In my experience the ONLY time that trading was a viable strategy in a game was when there was a milestone for it. The person in our group that tried to build for trading and building / upgrading fell so far behind they were getting an average of 4-5 instances of compensation every game. They were forced to try to compete in explore and raid in order to have any hope of getting back into the campaign. She did stop dropping so far behind and actually managed to win a couple of games, but the main reason that happened was because of all of the compensation she was getting combined with being able to keep a really good explore / raid adviser between games while the person that won the game was more restricted in what they could keep.

One thing that really hurts a trading strategy is the way buying treasures / advisers works. You can only buy one or the other at a time, and you can only do this at the beginning of your turn. In addition, people can raid you for things in your treasure room. This in combination with the fact that the most cost efficient treasures are the ones that cost 10 gold means that it is best to get several 10 cost treasures rather than a single higher value treasure. IF you do get a larger treasure you run the risk of someone raiding you for it, making a huge point swing in their favor.

We did not have a dedicated unlocker, the milestones were generally done by whoever was best at that kind of activity. Scott was the raider of the group and so he generally got the raid milestones while I generally got the explore milestones and the last member got the majority of the trading milestones due to her advantage in that area with compensation. There were exceptions to all of this, but that is generally how it worked out.

I was the explorer of the group, and we found that exploration is the single most consistent way to get points in the game, until you have explored every single location on the board. The way the exploration works also means that the rewards for exploring vary wildly depending on what kind of location it is and what specific entry you randomly choose from the locations map. Sometimes I would just get a bunch of resources for no reason from exploring that I would then use to upgrade and build a bunch. Other times I would get a bunch of money, which was a mixed blessing depending on when that happened, as you have no opportunities to spend money at the END of your turn, and so I would sometimes get this influx of money at the end of a game and it would give me no benefit at all. We also found that the explorer was usually the person that pushed the story forward, unless there was a specific milestone that needed to be completed that was not done through explore.

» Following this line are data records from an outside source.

(** *** The loop body, statement by statement *)

(** Lines 238-243. *)
Definition fetch_settings (a : args) (i : tick_in) : M unit :=
  s <- get_settings i ;;
  v <- lift (method_get s "pumpMode" VNone) ;;
  m <- lift (method_lower (or_ v (VStr "auto"))) ;;
  modify (with_mode (Some m)) ;;
  v <- lift (method_get s "overridePumpOn" (VBool false)) ;;
  modify (with_override_on (Some (bool_ v))) ;;
  v <- lift (method_get s "pumpOnBelow" (VInt 35)) ;;
  z <- lift (int_ v) ;;
  modify (with_on_below (Some z)) ;;
  v <- lift (method_get s "pumpOffAbove" (VInt 45)) ;;
  z <- lift (int_ v) ;;
  modify (with_off_above (Some z)) ;;
  v <- lift (method_get s "sendIntervalSec" VNone) ;;
  f <- lift (float_ (or_ v (VFloat (arg_interval a)))) ;;
  modify (with_send_interval (Some f)).

(** [v or <local>]: the local is read only when [v] is false. *)
Definition or_local (v : value) (rd : M value) : M value :=
  if truthy v then ret v else rd.

(** Lines 249-261: the five fields of the patch, in this order. *)
Definition patch_mode (p : dict) : M unit :=
  when (contains p "pumpMode")
    (v <- or_local (get p "pumpMode" VNone) (m <- local mode ;; ret (VStr m)) ;;
     modify (with_mode (Some (str_lower (str v))))).

Definition patch_override_on (p : dict) : M unit :=
  when (contains p "overridePumpOn")
    (modify (with_override_on (Some (bool_ (get p "overridePumpOn" VNone))))).

Definition patch_on_below (p : dict) : M unit :=
  when (contains p "pumpOnBelow")
    (v <- or_local (get p "pumpOnBelow" VNone) (z <- local on_below ;; ret (VInt z)) ;;
     z <- lift (int_ v) ;;
     modify (with_on_below (Some z))).

Definition patch_off_above (p : dict) : M unit :=
  when (contains p "pumpOffAbove")
    (v <- or_local (get p "pumpOffAbove" VNone) (z <- local off_above ;; ret (VInt z)) ;;
     z <- lift (int_ v) ;;
     modify (with_off_above (Some z))).

Definition patch_send_interval (p : dict) : M unit :=
  when (contains p "sendIntervalSec")
    (try_pass
       (v <- or_local (get p "sendIntervalSec" VNone)
                      (f <- local send_interval ;; ret (VFloat f)) ;;
        f <- lift (float_ v) ;;
        modify (with_send_interval (Some f)))).

Definition merge_patch (p : dict) : M unit :=
  patch_mode p ;;
  patch_override_on p ;;
  patch_on_below p ;;
  patch_off_above p ;;
  patch_send_interval p.

(** The five settings locals, when all are bound. *)
Definition working (st : state) : option settings :=
  match mode st, override_on st, on_below st, off_above st, send_interval st with
  | Some m, Some o, Some ob, Some oa, Some f => Some (mkSettings m o ob oa f)
  | _, _, _, _, _ => None
  end.

(** All five settings locals assigned at once. *)
Definition with_settings (s : settings) (st : state) : state :=
  with_send_interval (Some (s_send_interval s))
    (with_off_above (Some (s_off_above s))
       (with_on_below (Some (s_on_below s))
          (with_override_on (Some (s_override_on s))
             (with_mode (Some (s_mode s)) st)))).

(** The values lines 239-243 give for an empty settings object. *)
Definition defaults (a : args) : settings :=
  mkSettings "auto" false 35 45 (arg_interval a).

(** The merge as the specification words it: a field whose key is in
    the patch takes the patch's value after coercion to the field's
    type, a field whose key is absent keeps its value. [None] when a
    coercion fails. *)
Definition spec_merge (p : dict) (s : settings) : option settings :=
  let m := if contains p "pumpMode"
           then str_lower (str (get p "pumpMode" VNone)) else s_mode s in
  let o := if contains p "overridePumpOn"
           then bool_ (get p "overridePumpOn" VNone) else s_override_on s in
  match (if contains p "pumpOnBelow"
         then int_ (get p "pumpOnBelow" VNone) else Some (s_on_below s)),
        (if contains p "pumpOffAbove"
         then int_ (get p "pumpOffAbove" VNone) else Some (s_off_above s)),
        (if contains p "sendIntervalSec"
         then float_ (get p "sendIntervalSec" VNone) else Some (s_send_interval s))
  with
  | Some ob, Some oa, Some f => Some (mkSettings m o ob oa f)
  | _, _, _ => None
  end.
Lemma poll_frame (cfg : Config) (host : Host) (tmpBase exitUri : string)
    (startTime timeoutMs : Z) (fuel : nat) (st : State) :
  sameModuleState st (snd (poll cfg host fuel tmpBase exitUri startTime timeoutMs st))
  /\ exists evs,
       history (snd (poll cfg host fuel tmpBase exitUri startTime timeoutMs st))
       = (evs ++ history st)%list
       /\ forallb isPollEvent evs = true.
Proof.
  revert st. induction fuel as [|fuel IH]; intros st; rewrite poll_unfold;
    destruct (clock st - startTime <? timeoutMs).
  - split; [apply sameModuleState_refl |]. exists []. split; reflexivity.
  - split; [repeat split |]. eexists. split; [simpl; events_since | reflexivity].
  - destruct (pollOnce_frame cfg host tmpBase exitUri
                (suspend host (ESleep pollInterval) pollInterval st))
      as (Hsame & (evs & Hev & Hall) & (found & Hfound)).
    destruct (pollOnce cfg host tmpBase exitUri _) as [o s2]. simpl in *. subst o.
    assert (Hsame2 : sameModuleState st s2).
    { eapply sameModuleState_trans; [apply sameModuleState_suspend | exact Hsame]. }
    assert (Hev2 : history s2 = ((evs ++ [ESleep pollInterval]) ++ history st)%list).
    { rewrite Hev. now rewrite <- app_assoc. }
    assert (Hall2 : forallb isPollEvent (evs ++ [ESleep pollInterval]) = true).
    { rewrite forallb_app, Hall. reflexivity. }
    destruct found as [result|].
    + split; [exact Hsame2 |]. eexists. split; [exact Hev2 | exact Hall2].
    + destruct (IH s2) as (Hsame3 & evs3 & Hev3 & Hall3).
      split; [eapply sameModuleState_trans; eassumption |].
      exists (evs3 ++ evs ++ [ESleep pollInterval])%list. split.
      * rewrite Hev3, Hev2. now rewrite <- !app_assoc.
      * rewrite forallb_app, Hall3. exact Hall2.
  - split; [repeat split |]. eexists. split; [simpl; events_since | reflexivity].
Qed.

(** ** What can be thrown

    The host editor and the child process reject with errors, and the
    module itself throws errors: only the review gate can bring in a value
    without a message. *)

Section Messaged.

Variable cfg : Config.
Variable host : Host.
Variable hooks : Hooks.

Lemma messaged_ret {A} (a : A) : messaged (ret a).
Proof. intros st e; discriminate. Qed.

Lemma messaged_throw {A} (message : string) : messaged (@throw A message).
Proof. intros st e [= <-]. eexists; reflexivity. Qed.

Lemma messaged_lift {A} (o : Outcome A) :
  (forall isNull, o <> Thrown (Nullish isNull)) -> messaged (lift o).
Proof. intros H st [m|b] He; [eauto | now destruct (H b)]. Qed.

Lemma messaged_sync {A} (f : State -> A * State) : messaged (sync f).
Proof. intros st e. unfold sync. destruct (f st). discriminate. Qed.

Lemma messaged_bind {A B} (m : M A) (k : A -> M B) :
  messaged m -> (forall a, messaged (k a)) -> messaged (bind m k).
Proof.
  intros Hm Hk st e. unfold bind. specialize (Hm st).
  destruct (m st) as [[a|e'|] st']; simpl in *; [apply Hk | | discriminate].
  intros [= <-]. now apply Hm.
Qed.

Lemma messaged_try_catch {A} (m : M A) (h : Exn -> M A) :
  (forall e, messaged (h e)) -> messaged (try_catch m h).
Proof.
  intros Hh st e. unfold try_catch.
  destruct (m st) as [[a|e'|] st']; simpl; [discriminate | apply Hh | discriminate].
Qed.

Due to the way enmity works the raider in our group, Scott, did have to branch out a bit into other areas, and sometimes explore some of the less difficult sites that I had not gotten around to yet to supplement his glory engine. As the game progresses some things come out that help with the enmity problem a bit, but I won't go into any details about it. It did allow Scott to use more enmity in later games without worrying as much about leaving permanent enmity all over the board that would make it harder in future games.

In our campaign we never got to third winter, counting first winter where setup happens, which means we never made it past turn 12. I think the average was between 6-8 with the longest game taking us to turn 10 or so.

I wish you luck in completing your campaign, as the rules for unlocking the last box are extremely vague, and some of the things that lead up to it are not mentioned at all in the rules. Our group played a total of 17 games excluding the prologue and if the rules had been more explicit it would have ended at about game 13-14 instead.

When you do unlock the last box.
Spoiler (click to reveal)
The last challenge was REALLY easy for me, and the group was disappointed in that last game as a result. I completed the last challenge in 2 turns.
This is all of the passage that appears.